Problem statement | List all lines of the data containing the word "strlen".

Excerpted records |

○ ○ ○ ○ ○

(* ===== verification/Paths.v ===== *)
(** * File paths from requests (router/betterfiles_paths.go, the archive handling of
    router/router_server_archive_nbt.go, server/filesystem/path.go)

    Turning the paths a client sends, and the entry names of an archive, into
    canonical server paths. *)

From stdpp Require Import base list strings numbers.
From Stdlib Require Import Ascii.
From S2P Require Import Prelude GoStrings.
Open Scope Z_scope.

Definition betterFilesMaxPathLength : Z := 4096.
Definition betterFilesMaxNameLength : Z := 255.
Definition nul_byte : ascii := ascii_of_N 0.

Inductive patherr := errBetterFilesInvalidPath | ErrDenylisted.

Definition validBetterFilesPathText (value : string) : bool :=
  negb (bool_decide (value = EmptyString))
  && (strlen value <=? betterFilesMaxPathLength)
  && ValidUTF8 value
  && negb (contains_byte nul_byte value).

Definition valid_component (component : string) : bool :=
  bool_decide (component = EmptyString)
  || negb (bool_decide (component = "."%string) || bool_decide (component = ".."%string)
           || (betterFilesMaxNameLength <? strlen component)).

Definition validBetterFilesComponents (value : string) : bool :=
  forallb valid_component (Split slash (Trim slash value)).

Definition hasParentPathComponent (value : string) : bool :=
  existsb (λ c, bool_decide (c = ".."%string)) (Split slash value).

Definition normalizeBetterFilesRoot (value : string) : result patherr string :=
  if bool_decide (value = EmptyString) then Ok "/"%string
  else if negb (validBetterFilesPathText value) then Err errBetterFilesInvalidPath
  else if contains_byte backslash value || hasParentPathComponent value
  then Err errBetterFilesInvalidPath
  else
    let cleaned := Clean (String slash (TrimLeft slash value)) in
    let cleaned := if bool_decide (cleaned = "."%string) then "/"%string else cleaned in
    if negb (HasPrefix cleaned "/") || (betterFilesMaxPathLength <? strlen cleaned)
    then Err errBetterFilesInvalidPath
    else if negb (validBetterFilesComponents cleaned) then Err errBetterFilesInvalidPath
    else Ok cleaned.

Definition joinBetterFilesPath (root value : string) : result patherr string :=
  if bool_decide (value = EmptyString) || IsAbs value || negb (validBetterFilesPathText value)
  then Err errBetterFilesInvalidPath
  else if contains_byte backslash value || hasParentPathComponent value
  then Err errBetterFilesInvalidPath
  else
    let relative := Clean value in
    if bool_decide (relative = "."%string) || bool_decide (relative = "/"%string)
       || HasPrefix relative "../"
    then Err errBetterFilesInvalidPath
    else if negb (validBetterFilesComponents relative) then Err errBetterFilesInvalidPath
    else
      let joined := path_Join root relative in
      if bool_decide (joined = root) || bool_decide (joined = "/"%string)
         || (betterFilesMaxPathLength <? strlen joined)
      then Err errBetterFilesInvalidPath
      else if negb (bool_decide (root = "/"%string)) && negb (HasPrefix joined (root +:+ "/"))
      then Err errBetterFilesInvalidPath
      else Ok joined.

Definition normalizeBetterFilesUploadPath (directory filename : string)
    : result patherr (string * string) :=
  root ← normalizeBetterFilesRoot directory;
  if bool_decide (filename = EmptyString) || bool_decide (filename = "."%string)
     || bool_decide (filename = ".."%string) || negb (validBetterFilesPathText filename)
  then Err errBetterFilesInvalidPath
  else if contains_byte slash filename || contains_byte backslash filename
          || (betterFilesMaxNameLength <? strlen filename)
  then Err errBetterFilesInvalidPath
  else
    target ← joinBetterFilesPath root filename;
    Ok (root, target).

(** ** The deny list *)

Section DenyList.
(** The server's compiled ignore patterns (go-gitignore's [MatchesPath]). *)
Variable matches : string → bool.

Definition is_ignored1 (p : string) : bool :=
  let cleaned := Clean (String slash p) in
  matches (if HasSuffix p "/" && negb (bool_decide (cleaned = "/"%string))
           then cleaned +:+ "/" else cleaned).

Definition IsIgnored (paths : list string) : result patherr unit :=
  require (negb (existsb is_ignored1 paths)) ErrDenylisted.

(** The loop over the prefixes of a path, shortest first. *)
Fixpoint allowed_prefixes (done rest : list string) : result patherr unit :=
  match rest with
  | [] => Ok tt
  | p :: rest' =>
      let relative := Join slash (done ++ [p]) in
      _ ← IsIgnored [relative; String slash relative];
      allowed_prefixes (done ++ [p]) rest'
  end.

Fixpoint ensureBetterFilesAllowed (paths : list string) : result patherr unit :=
  match paths with
  | [] => Ok tt
  | value :: paths' =>
      cleaned ← normalizeBetterFilesRoot value;
      _ ← (if bool_decide (cleaned = "/"%string) then Ok tt
           else allowed_prefixes [] (Split slash (TrimPrefix slash cleaned)));
      ensureBetterFilesAllowed paths'
  end.
End DenyList.

(** ** Archives *)

Definition betterFilesArchiveMaxExtract : Z := 2000.

Definition betterFilesIsZipFile `{UnicodeTables} (value : string) : bool :=
  let ext := ToLower (Ext value) in
  bool_decide (ext = ".zip"%string) || bool_decide (ext = ".jar"%string)
  || bool_decide (ext = ".war"%string).

Definition betterFilesIsTarFile `{UnicodeTables} (value : string) : bool :=
  let lower := ToLower value in
  HasSuffix lower ".tar" || HasSuffix lower ".tar.gz" || HasSuffix lower ".tgz".

Definition betterFilesIsArchiveFile `{UnicodeTables} (value : string) : bool :=
  betterFilesIsZipFile value || betterFilesIsTarFile value.

Definition betterFilesCleanServerPath `{UnicodeTables} (raw : string) (allowRoot : bool)
    : option string :=
  let cleaned := TrimSpace (replace_byte backslash slash raw) in
  if bool_decide (cleaned = EmptyString) || contains_byte nul_byte cleaned
     || negb (ValidUTF8 cleaned) || (4096 <? strlen cleaned)
  then None
  else
    let cleaned := if HasPrefix cleaned "/" then cleaned else String slash cleaned in
    if hasParentPathComponent cleaned then None
    else
      let displayPath := Clean cleaned in
      if bool_decide (displayPath = "."%string)
         || (negb allowRoot && bool_decide (displayPath = "/"%string))
         || negb (HasPrefix displayPath "/")
      then None
      else Some displayPath.

Definition betterFilesCleanArchiveEntryPath (value : string) : option string :=
  let entryPath := TrimPrefix slash (Clean (replace_byte backslash slash value)) in
  if bool_decide (entryPath = "."%string) || bool_decide (entryPath = EmptyString)
     || HasPrefix entryPath "../" || Contains entryPath "/../"
  then None
  else Some entryPath.

Definition betterFilesArchiveEntryDirectory (entryPath : string) : string :=
  let directory := path_Dir entryPath in
  if bool_decide (directory = "."%string) then "/" else String slash directory.

Record selection := mkSelection { sel_Path : string; sel_IsDirectory : bool }.

(** [seen] holds the keys of the selections kept so far. *)
Fixpoint clean_selections (entries : list selection) (seen : list string)
    : option (list selection) :=
  match entries with
  | [] => Some []
  | entry :: entries' =>
      cleaned ← betterFilesCleanArchiveEntryPath (sel_Path entry);
      let key := if sel_IsDirectory entry then cleaned +:+ "/" else cleaned in
      if bool_decide (key ∈ seen) then clean_selections entries' seen
      else
        rest ← clean_selections entries' (key :: seen);
        Some (mkSelection cleaned (sel_IsDirectory entry) :: rest)
  end.
Definition betterFilesCleanArchiveSelections (entries : list selection) : option (list selection) :=
  clean_selections entries [].

Definition betterFilesArchiveSelectionMatches (entryPath : string) (selections : list selection)
    : bool :=
  existsb (λ s,
    if sel_IsDirectory s
    then bool_decide (entryPath = sel_Path s) || HasPrefix entryPath (sel_Path s +:+ "/")
    else bool_decide (entryPath = sel_Path s)) selections.

Definition betterFilesExtractOutputPath (destination entryPath : string) : string :=
  Clean (path_Join destination entryPath).

(** What is done to the filesystem. *)
Inductive fs_action :=
| CreateDirectory (base dir : string)
| WriteFile (path : string) (size : Z).

Inductive archive_error := ErrArchiveRead | ErrEntryTooLarge | ErrTooManyFiles | ErrNoMatch
| ErrFilesystem.

(** One archive entry, with the outcome of opening it and of the filesystem call it
    leads to. *)
Record archive_entry := mkEntry {
  ae_name : string;
  ae_dir : bool;
  ae_regular : bool;            (* tar: the type flag is a regular file *)
  ae_size : Z;
  ae_open : bool;               (* zip: the entry can be opened *)
  ae_done : bool;               (* the filesystem call succeeds *)
}.

(** [betterFilesExtractZipEntries]: the loop; the actions done so far are kept when it
    fails. *)
Fixpoint extract_zip (destination : string) (selections : list selection)
    (entries : list archive_entry) (extracted : Z)
    : list fs_action * (Z * result archive_error unit) :=
  match entries with
  | [] => ([], (extracted, if extracted =? 0 then Err ErrNoMatch else Ok tt))
  | e :: entries' =>
      match betterFilesCleanArchiveEntryPath (ae_name e) with
      | None => extract_zip destination selections entries' extracted
      | Some normalized =>
          if negb (betterFilesArchiveSelectionMatches normalized selections)
          then extract_zip destination selections entries' extracted
          else
            let out := betterFilesExtractOutputPath destination normalized in
            if ae_dir e then
              let act := CreateDirectory (path_Base out) (path_Dir out) in
              if ae_done e then
                let '(acts, r) := extract_zip destination selections entries' extracted in
                (act :: acts, r)
              else ([act], (extracted, Err ErrFilesystem))
            else if negb (ae_open e) then ([], (extracted, Err ErrArchiveRead))
            else if int64_max <? ae_size e then ([], (extracted, Err ErrEntryTooLarge))
            else
              let act := WriteFile out (ae_size e) in
              if negb (ae_done e) then ([act], (extracted, Err ErrFilesystem))
              else if betterFilesArchiveMaxExtract <? extracted + 1
              then ([act], (extracted + 1, Err ErrTooManyFiles))
              else
                let '(acts, r) := extract_zip destination selections entries' (extracted + 1) in
                (act :: acts, r)
      end
  end.

(** [betterFilesExtractTarEntries]: [truncated] when reading the next header fails
    after the entries. *)
Fixpoint extract_tar (destination : string) (selections : list selection)
    (entries : list archive_entry) (truncated : bool) (extracted : Z)
    : list fs_action * (Z * result archive_error unit) :=
  match entries with
  | [] => ([], (extracted, if truncated then Err ErrArchiveRead
                           else if extracted =? 0 then Err ErrNoMatch else Ok tt))
  | e :: entries' =>
      match betterFilesCleanArchiveEntryPath (ae_name e) with
      | None => extract_tar destination selections entries' truncated extracted
      | Some normalized =>
          if negb (betterFilesArchiveSelectionMatches normalized selections)
          then extract_tar destination selections entries' truncated extracted
          else
            let out := betterFilesExtractOutputPath destination normalized in
            if ae_dir e then
              let act := CreateDirectory (path_Base out) (path_Dir out) in
              if ae_done e then
                let '(acts, r) := extract_tar destination selections entries' truncated extracted in
                (act :: acts, r)
              else ([act], (extracted, Err ErrFilesystem))
            else if negb (ae_regular e)
            then extract_tar destination selections entries' truncated extracted
            else
              let act := WriteFile out (ae_size e) in
              if negb (ae_done e) then ([act], (extracted, Err ErrFilesystem))
              else if betterFilesArchiveMaxExtract <? extracted + 1
              then ([act], (extracted + 1, Err ErrTooManyFiles))
              else
                let '(acts, r) := extract_tar destination selections entries' truncated (extracted + 1) in
                (act :: acts, r)
      end
  end.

○ ○ ○ ○ ○

Solution for this task |
  && (strlen value <=? betterFilesMaxPathLength)
           || (betterFilesMaxNameLength <? strlen component)).
    if negb (HasPrefix cleaned "/") || (betterFilesMaxPathLength <? strlen cleaned)
         || (betterFilesMaxPathLength <? strlen joined)
          || (betterFilesMaxNameLength <? strlen filename)
     || negb (ValidUTF8 cleaned) || (4096 <? strlen cleaned)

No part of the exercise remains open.